#### Supplied records

(* ===== verification/DurableStore.v ===== *)
(** * DurableStore: the SQL and MongoDB job stores

    [src/pypepper/scheduler/store/sql.py] and [.../mongodb.py].  A database
    table is third-party state reached through the operations of [RowTable];
    [update_post], [insert_post] and [find_post] are the documented behaviour of
    those [put] and [get] use: each is atomic on the rows it finds, and before
    each of them other connections may have written ([others]).  MongoDB promises
    this in every state ([RowTableLaws]), SQL in a transaction that can still be
    used ([SqlLaws]). *)
From stdpp Require Import functions.
From S2P Require Import Prelude Dict Json PyValues Lifecycle SchedulerFsm JobStore.

Class RowTable (S Row : Type) : Type := {
  table : S → gmap string Row;
  (** The gated update of one row: the number of rows matched. *)
  update_row : string → (Row → bool) → (Row → Row) → M S Z;
  insert_row : string → Row → M S unit;
  find_row : string → M S (option Row);
  (** All rows that satisfy a condition: deleted, or read. *)
  delete_where : (Row → bool) → M S unit;
  select_where : (Row → bool) → M S (list Row);
}.

(** What a statement does; one that raises leaves the rows as the other
    connections left them. *)
Section Statements.
Context {S Row : Type} `{!RowTable S Row} (others : relation (gmap string Row)) (duplicate_key : exn → bool).
Definition update_post (id : string) (p : Row → bool) (f : Row → Row) (s : S) (res : outcome Z * S) : Prop :=
  match res with
  | (Ret n, s') => ∃ t, others (table s) t ∧
      match t !! id with
      | Some row =>
          if p row then n = 1%Z ∧ table s' = <[id := f row]> t else n = 0%Z ∧ table s' = t
      | None => n = 0%Z ∧ table s' = t
      end
  | (Raise e, s') => is_exception e = true ∧ others (table s) (table s')
  end.
Definition insert_post (id : string) (row : Row) (s : S) (res : outcome unit * S) : Prop :=
  match res with
  | (Ret _, s') => ∃ t, others (table s) t ∧ t !! id = None ∧ table s' = <[id := row]> t
  | (Raise e, s') => is_exception e = true ∧ others (table s) (table s')
      ∧ (duplicate_key e = true → is_Some (table s' !! id))
  end.
Definition find_post (id : string) (s : S) (res : outcome (option Row) * S) : Prop :=
  match res with
  | (Ret o, s') => others (table s) (table s') ∧ o = table s' !! id
  | (Raise e, s') => is_exception e = true ∧ others (table s) (table s')
  end.
Class RowTableLaws : Prop := {
  duplicate_exception : ∀ e, duplicate_key e = true → is_exception e = true;
  update_law : ∀ id p f s, update_post id p f s (update_row id p f s);
  insert_law : ∀ id row s, insert_post id row s (insert_row id row s);
  find_law : ∀ id s, find_post id s (find_row id s);
}.
End Statements.
Arguments RowTableLaws S Row {_} others duplicate_key.

(** ** SQL *)

(** A row of [scheduler_jobs]. *)
Record SqlRow : Type := mkSqlRow {
  c_id : string;
  c_category : option string;
  c_channel_id : string;
  c_status : string;
  c_created : string;
  c_updated : string;
  c_workflow_count : Z;
  c_version : Z;
  c_payload : option string;
}.

(** [_dumps_payload], [_loads_payload]. *)
Definition _dumps_payload (payload : option (dict json)) : option string :=
  match payload with None => None | Some p => Some (dump default_opts (JObj p)) end.
Definition _loads_payload (raw : option string) : outcome (option (dict json)) :=
  if negb (opt_str_truthy raw) then Ret None
  else match loads (default "" raw) with
       | Some (JObj l) => Ret (Some l)
       | Some _ => Ret None
       | None => Raise JSONDecodeError
       end.

(** [_row_to_record(row)]. *)
Definition _row_to_record (row : SqlRow) : outcome JobRecord :=
  match _loads_payload (c_payload row) with
  | Ret payload =>
      Ret (mkRecord (c_id row) (c_category row) (c_channel_id row) (c_status row) (c_created row)
        (c_updated row) (c_workflow_count row)
        (if int_truthy (c_version row) then c_version row else 1) payload)
  | Raise e => Raise e
  end.

(** [values] and [update_values] of [put]. *)
Definition insert_values (record : JobRecord) : SqlRow :=
  mkSqlRow (r_id record) (r_category record) (r_channel_id record) (r_status record)
    (r_created record) (r_updated record) (r_workflow_count record) (r_version record)
    (_dumps_payload (r_payload record)).
Definition update_values (record : JobRecord) (row : SqlRow) : SqlRow :=
  mkSqlRow (c_id row) (r_category record) (r_channel_id record) (r_status record)
    (c_created row) (r_updated record) (r_workflow_count record) (r_version record + 1)
    (_dumps_payload (r_payload record)).
(** [may_replace]: the gate of the update. *)
Definition may_replace (record : JobRecord) (row : SqlRow) : bool :=
  bool_decide (c_status row ∈ existing_statuses_put_may_replace (r_status record))
  && (c_version row =? r_version record)%Z.

(** Transactions: [engine.begin()] commits when its body returns and rolls back
    when it raises; [conn.begin_nested()] is a savepoint.  After a statement has
    failed a transaction need not be [usable] any more (PostgreSQL refuses every
    further statement) until it is rolled back, to its start or to a savepoint. *)
Class SqlTransactions (S : Type) : Type := {
  usable : S → bool;
  begin : ∀ {A}, M S A → M S A;
  begin_nested : ∀ {A}, M S A → M S A;
}.
Class SqlLaws (S : Type) `{!RowTable S SqlRow, !SqlTransactions S}
    (others : relation (gmap string SqlRow)) (integrity_error : exn → bool) : Prop := {
  integrity_exception : ∀ e, integrity_error e = true → is_exception e = true;
  (** Statements, in a usable transaction, which stays so unless they raise. *)
  sql_update_law : ∀ id p f s, usable s = true →
    update_post others id p f s (update_row id p f s)
    ∧ ∀ n s', update_row id p f s = (Ret n, s') → usable s' = true;
  sql_insert_law : ∀ id row s, usable s = true →
    insert_post others integrity_error id row s (insert_row id row s)
    ∧ ∀ u s', insert_row id row s = (Ret u, s') → usable s' = true;
  (** The body runs in a transaction of its own.  What it wrote is there when
      [begin] returns, and is not when its body raised; the outcome of a commit
      that raises is unknown. *)
  begin_law : ∀ {A} (m : M S A) s, ∃ s0, usable s0 = true ∧ others (table s) (table s0)
    ∧ (begin m s = m s0 ∧ (∃ a, (m s0).1 = Ret a)
       ∨ ∃ e s', begin m s = (Raise e, s') ∧ ((m s0).1 = Raise e ∨ is_exception e = true)
           ∧ (others (table s) (table s') ∨ ∃ a, (m s0).1 = Ret a ∧ table s' = table (m s0).2));
  (** A savepoint is released when its body returns.  When the body raises, all
      it wrote is undone and the transaction can be used again.  Setting,
      releasing or rolling back a savepoint may itself fail. *)
  nested_law : ∀ {A} (m : M S A) s, usable s = true →
    (∃ a s', m s = (Ret a, s') ∧ begin_nested m s = (Ret a, s'))
    ∨ (∃ e s', (m s).1 = Raise e ∧ begin_nested m s = (Raise e, s') ∧ usable s' = true
               ∧ others (table s) (table s'))
    ∨ ∃ e, (begin_nested m s).1 = Raise e ∧ is_exception e = true ∧ integrity_error e = false;
  (** A refused INSERT wrote nothing: what the other connections committed until
      then is still there. *)
  nested_insert_law : ∀ id row s e s1, usable s = true → integrity_error e = true →
    insert_row id row s = (Raise e, s1) → others (table s1) (table (begin_nested (insert_row id row) s).2);
}.
(** A connection on which nothing fails but inserts of an id that is there. *)
Definition reliable {S} `{!RowTable S SqlRow, !SqlTransactions S} (integrity_error : exn → bool) : Prop :=
  (∀ id p f (s : S), usable s = true → ∃ n s', update_row id p f s = (Ret n, s'))
  ∧ (∀ id row (s : S) e s', usable s = true → insert_row id row s = (Raise e, s') → integrity_error e = true)
  ∧ (∀ id row (s : S) e, usable s = true → (begin_nested (insert_row id row) s).1 = Raise e →
       (insert_row id row s).1 = Raise e)
  ∧ (∀ (m : M S bool) s, (∀ s0, usable s0 = true → ∃ b, (m s0).1 = Ret b) → ∃ b, (begin m s).1 = Ret b).

Module SqlJobStore.
Section SqlJobStore.
Context {S : Type} `{!RowTable S SqlRow, !SqlTransactions S} (integrity_error : exn → bool).

(** [_update_if_allowed(conn, record_id, update_values, may_replace)]. *)
Definition _update_if_allowed (record : JobRecord) : M S bool :=
  let* rowcount := update_row (r_id record) (may_replace record) (update_values record) in
  m_ret (0 <? rowcount)%Z.

(** [SqlJobStore.put(record)]. *)
Definition put (record : JobRecord) : M S bool :=
  begin
    (let* updated := _update_if_allowed record in
     if (updated : bool) then m_ret true
     else
       m_except integrity_error
         (let* _ := begin_nested (insert_row (r_id record) (insert_values record)) in m_ret true)
         (λ _, _update_if_allowed record)).

(** [SqlJobStore.get(job_id)]. *)
Definition get (job_id : string) : M S (option JobRecord) :=
  let* row := find_row job_id in
  match row with
  | None => m_ret None
  | Some row => let* r := m_of_outcome (_row_to_record row) in m_ret (Some r)
  end.

(** [SqlJobStore.delete(job_id)], [.list(channel_id)], [.clear()]. *)
Definition delete (job_id : string) : M S unit :=
  begin (delete_where (λ row, String.eqb (c_id row) job_id)).
Fixpoint rows_to_records (rows : list SqlRow) : outcome (list JobRecord) :=
  match rows with
  | [] => Ret []
  | row :: rest =>
      match _row_to_record row, rows_to_records rest with
      | Ret r, Ret rs => Ret (r :: rs)
      | Raise e, _ => Raise e
      | _, Raise e => Raise e
      end
  end.
Definition list_ (channel_id : option string) : M S (list JobRecord) :=
  let* rows := select_where (λ row,
      match channel_id with None => true | Some c => String.eqb (c_channel_id row) c end) in
  m_of_outcome (rows_to_records rows).
Definition clear : M S unit := begin (delete_where (λ _, true)).
End SqlJobStore.
End SqlJobStore.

########

## Task goal
Take from the material every line that holds "when".

## Exercise response
(** Transactions: [engine.begin()] commits when its body returns and rolls back
    when it raises; [conn.begin_nested()] is a savepoint.  After a statement has
  (** The body runs in a transaction of its own.  What it wrote is there when
      [begin] returns, and is not when its body raised; the outcome of a commit
  (** A savepoint is released when its body returns.  When the body raises, all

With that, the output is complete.